Añadiendo que en el taller —de escritura,
como había mencionado antes— que nos encontrábamos, me ayudó bastante a definir
mi manera de escribir. Irónico y satírico fue como aprendí a escribir sobre el
suceso de mi abuela para apaciguar con los años el dolor.
—Tu relato termina con un tono
irónico que destruye todo el dolor que el protagonista está sintiendo,
haciéndolo ver perverso ante el tema.
¨Grandes noticias¨ fue uno de los
primeros relatos que comencé a escribir para poder liberar la carga de los pensamientos
obsesivos que llegué a tener hacia la muerte de mi abuela. En cierto punto, el
no saber qué fue lo que estaba pensando, era lo que me llegaba abrumar. Además
de más noticias de muerte (suicidio) de otros familiares.

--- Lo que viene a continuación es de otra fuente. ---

(* ===== verification/Coverage.v ===== *)
(** * Coverage watermarks

    [crates/nmp-store/src/{coverage,coverage_claims}.rs] and the coverage half
    of [redb_store/event_ops.rs]: window-erased coverage identity, the claims an
    atom proves, the interval algebra of proven windows, and the garbage
    collection pass that shrinks them.  The durable [COVERAGE] table is a map
    from (coverage key, session) to the proven interval; a redb transaction is
    one step of the model. *)

From S2P Require Import Prelude Grammar Address.

(** ** Coverage identity *)

Definition window_erase (f : ConcreteFilter) : ConcreteFilter :=
  mkFilter (f_kinds f) (f_authors f) (f_ids f) (f_tags f) None None None.

(** [CoverageKey(ContextualAtom)]. *)
Record CoverageKey := mkCoverageKey { ck_atom : ContextualAtom }.

#[global] Instance CoverageKey_eq_dec : EqDecision CoverageKey.
Proof. solve_decision. Defined.
#[global] Instance CoverageKey_countable : Countable CoverageKey.
Proof. by refine (inj_countable' ck_atom mkCoverageKey _); intros []. Defined.
#[global] Instance CoverageKey_ord : Ord CoverageKey := ord_via ck_atom.
#[global] Instance CoverageKey_ord_laws : OrdLaws CoverageKey.
Proof. apply ord_via_laws. by intros [] [] [= ->]. Qed.

Definition coverage_key (a : ContextualAtom) : CoverageKey :=
  mkCoverageKey (mkAtom (window_erase (a_filter a)) (a_routing a) (a_authenticate_as a) ∅).

(** [coverage_claim_atoms]: the exact shapes one atom may claim durably. *)
Definition coverage_claim_atoms (a : ContextualAtom) : gset ContextualAtom :=
  match a_routing a with
  | Explicit _ => {[ a ]}
  | Auto =>
      match f_authors (a_filter a) with
      | None => {[ a ]}
      | Some authors =>
          if decide (authors = ∅) then ∅
          else if decide (size authors = 1) then {[ a ]}
          else list_to_set
                 ((λ author, mkAtom (set_authors (Some {[ author ]}) (a_filter a)) (a_routing a)
                              (a_authenticate_as a) (a_routing_evidence a)) <$> ordered authors)
      end
  end.

(** ** Proven intervals *)

(** [nostr::Timestamp] is a [u64] of seconds; its [+] and [-] are the
    parameter [TimestampArith]. *)

Class TimestampArith := {
  ts_add : N → N → N;
  ts_sub : N → N → N
}.
Class TimestampLaws `{TimestampArith} : Prop := {
  ts_add_sat (t n : N) : ts_add t n = N.min (t + n) u64_max;
  ts_sub_sat (t n : N) : ts_sub t n = (t - n)%N
}.

#[global] Instance sample_ts : TimestampArith :=
  {| ts_add := λ t n, N.min (t + n) u64_max; ts_sub := N.sub |}.
#[global] Instance sample_ts_laws : TimestampLaws.
Proof. by split. Qed.

Record CoverageInterval := mkInterval { ci_from : N; ci_through : N }.
#[global] Instance CoverageInterval_eq_dec : EqDecision CoverageInterval.
Proof. solve_decision. Defined.

(** The instants an interval proves. *)
Definition within (t : N) (i : CoverageInterval) : Prop := (ci_from i ≤ t ≤ ci_through i)%N.
#[global] Instance within_dec t i : Decision (within t i).
Proof. unfold within. apply _. Defined.

Section intervals.
Context `{TimestampArith}.

Definition touches (cur incoming : CoverageInterval) : bool :=
  (ci_from incoming <=? ts_add (ci_through cur) 1)%N &&
  (ts_sub (ci_from cur) 1 <=? ci_through incoming)%N.

Definition merge_interval (existing : option CoverageInterval) (incoming : CoverageInterval)
    : CoverageInterval :=
  match existing with
  | None => incoming
  | Some cur =>
      if touches cur incoming then
        mkInterval (N.min (ci_from cur) (ci_from incoming))
                   (N.max (ci_through cur) (ci_through incoming))
      else if (ci_through cur <? ci_through incoming)%N then incoming else cur
  end.
End intervals.

(** [u64::checked_add]. *)
Definition checked_add_u64 (x y : N) : option N :=
  if (x + y <=? u64_max)%N then Some (x + y)%N else None.

Definition shrink_after_eviction (i : CoverageInterval) (evicted_at : N)
    : option CoverageInterval :=
  new_from ← checked_add_u64 evicted_at 1;
  if (ci_through i <? new_from)%N then None else Some (mkInterval new_from (ci_through i)).

(** ** The victim index *)

(** [GcVictimIndex::new]: the victims' [created_at], sorted ascending. *)
Definition victim_index_new (victims : list Event) : list N :=
  merge_sort cmp_le (e_created_at <$> victims).

(** [GcVictimIndex::max_within]; the outer [None] is a panic. *)
Definition max_within (created_at : list N) (i : CoverageInterval) : option (option N) :=
  let start := partition_point (λ t, (t <? ci_from i)%N) created_at in
  let end_ := partition_point (λ t, (t <=? ci_through i)%N) created_at in
  run ← slice created_at start end_; Some (last run).

(** ** The coverage table *)

Abbreviation CoverageTable := (gmap (CoverageKey * RelaySessionKey) CoverageInterval) (only parsing).

Definition record_coverage `{TimestampArith}
    (claims : list (CoverageKey * RelaySessionKey * CoverageInterval))
    (table : CoverageTable) : CoverageTable :=
  foldl (λ t c, let '(key, session, proven) := c in
                <[(key, session) := merge_interval (t !! (key, session)) proven]> t)
        table claims.

Definition get_coverage (table : CoverageTable) (key : CoverageKey) (session : RelaySessionKey)
    : option CoverageInterval := table !! (key, session).

(** ** Garbage collection *)

(** [GcRetentionSet]: live claims, window-erased on construction. *)
Definition retention_new (claims : list ConcreteFilter) : list ConcreteFilter :=
  window_erase <$> claims.

Inductive SigState := Pending | Signed.
#[global] Instance SigState_eq_dec : EqDecision SigState.
Proof. solve_decision. Defined.

(** [LocalOrigin]; an [IntentId] is a [u64]. *)
Record LocalOrigin := mkLocal { lo_owners : gset N; lo_sig_state : SigState }.
#[global] Instance local_origin_eq_dec : EqDecision LocalOrigin.
Proof. solve_decision. Defined.

Record GcReport := mkReport {
  events_evicted : nat; coverage_rows_shrunk : nat; coverage_rows_deleted : nat
}.
#[global] Instance gc_report_eq_dec : EqDecision GcReport.
Proof. solve_decision. Defined.

(** One canonical event row: the event and its local sidecar. *)
Abbreviation EventRow := (Event * option LocalOrigin)%type (only parsing).

Section gc.
Context `{HexCodec, EventMatcher, TagReader}.

(** [GcRetentionSet::is_claimed]: the first matching claim ends the scan. *)
Fixpoint is_claimed (claims : list ConcreteFilter) (e : Event) : option bool :=
  match claims with
  | [] => Some false
  | c :: claims =>
      b ← filter_matches c e; if b : bool then Some true else is_claimed claims e
  end.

Tras terminar la universidad, nuevamente
tuve que cambiar de psicóloga ya que, al ser exalumna, ya no me permitían obtener
los servicios psicológicos que proveen. Lo estresante que noté de cada cambio
de psicóloga era que debía empezar de nuevo, por decirlo de alguna manera.
Explicarle sobre mi abuela, lo que hice en mi adolescencia, en fin, todo.
Con la tercera psicóloga, a pesar
de que me diagnosticó con lo mismo, depresión (distimia) y ansiedad, esta vez
la depresión que me comentó que tenía era la estacional ya que vio el patrón de
que a inicios de invierno comenzaba el cuadro depresivo y solía durar los tres
meses de esa estación.
—La depresión no es del todo hereditaria,
pero tienes un historial familiar largo de eso.
Recuerdo que, tras esa frase de la psicóloga,
comencé a darme cuenta de que la mayoría de los suicidios, venían de mi familia
materna. Aunque uno que otro ocurrió en la familia paterna, pero eran muy
escasos. Siendo mi abuela una de las que tocó fondo, por decirlo de alguna manera.
Pasaron los años y llegamos al dos
mil veintidós. Una ruptura en la relación amorosa de mi hermano nos hizo
revivir la pesadilla de la abuela. Un bisturí mal colocado en su habitación
provocó que manchara el suelo y las paredes de su sangre. Yo nunca voy a poder
recordar de donde saqué tanta fuerza para poder abrir la puerta de su
habitación y verlo manchado de sangre.
—Ahora entiendo por qué abuela lo
hizo… Es un dolor asfixiante…
Las palabras de mi hermano solamente
hicieron que sintiera culpa y tristeza. Era mi culpa que se hubiese echo daño, era
mi bisturí de arte que dejé mal colocado. Él no tenía la culpa, solamente era
mía. Yo nunca he experimentado el dolor de una ruptura así que nunca había
podido ponerme en los zapatos de ninguno de los dos. Para mí, el como mi madre
llevó su divorcio con mi padre, era lo más racional que había visto. Sin
embargo, mi error estuvo en pensar que mi hermano sería igual de racional.
En el dos mil veinticuatro, cumplió
recién sus dieciséis años de aniversario de su muerte. Buscamos a mi abuelo
para después ir a misa, como todos los años, aunque este año se sentía
diferente. Luego nos fuimos a almorzar para ir a visitarla. Cuando llegamos al
cementerio decidimos limpiar su tumba. Comencé a desahogarme en silencio. Le
hablé sobre el diagnóstico de cáncer de mi padre, sobre la hospitalización de
mi abuela materna, el retorno de mi hermano a terminar su grado en enfermería después
de un año de descanso y mi retorno para terminar la maestría, en adición a
otras cosas que no me gustaría mencionar aquí. En fin, que estaba mostrándole mis
cicatrices y errores solo para poder continuar y dejarla descansar en paz —por
ahora—.
Porque al final… más que
superarte, simplemente aprendí a vivir con tu ausencia.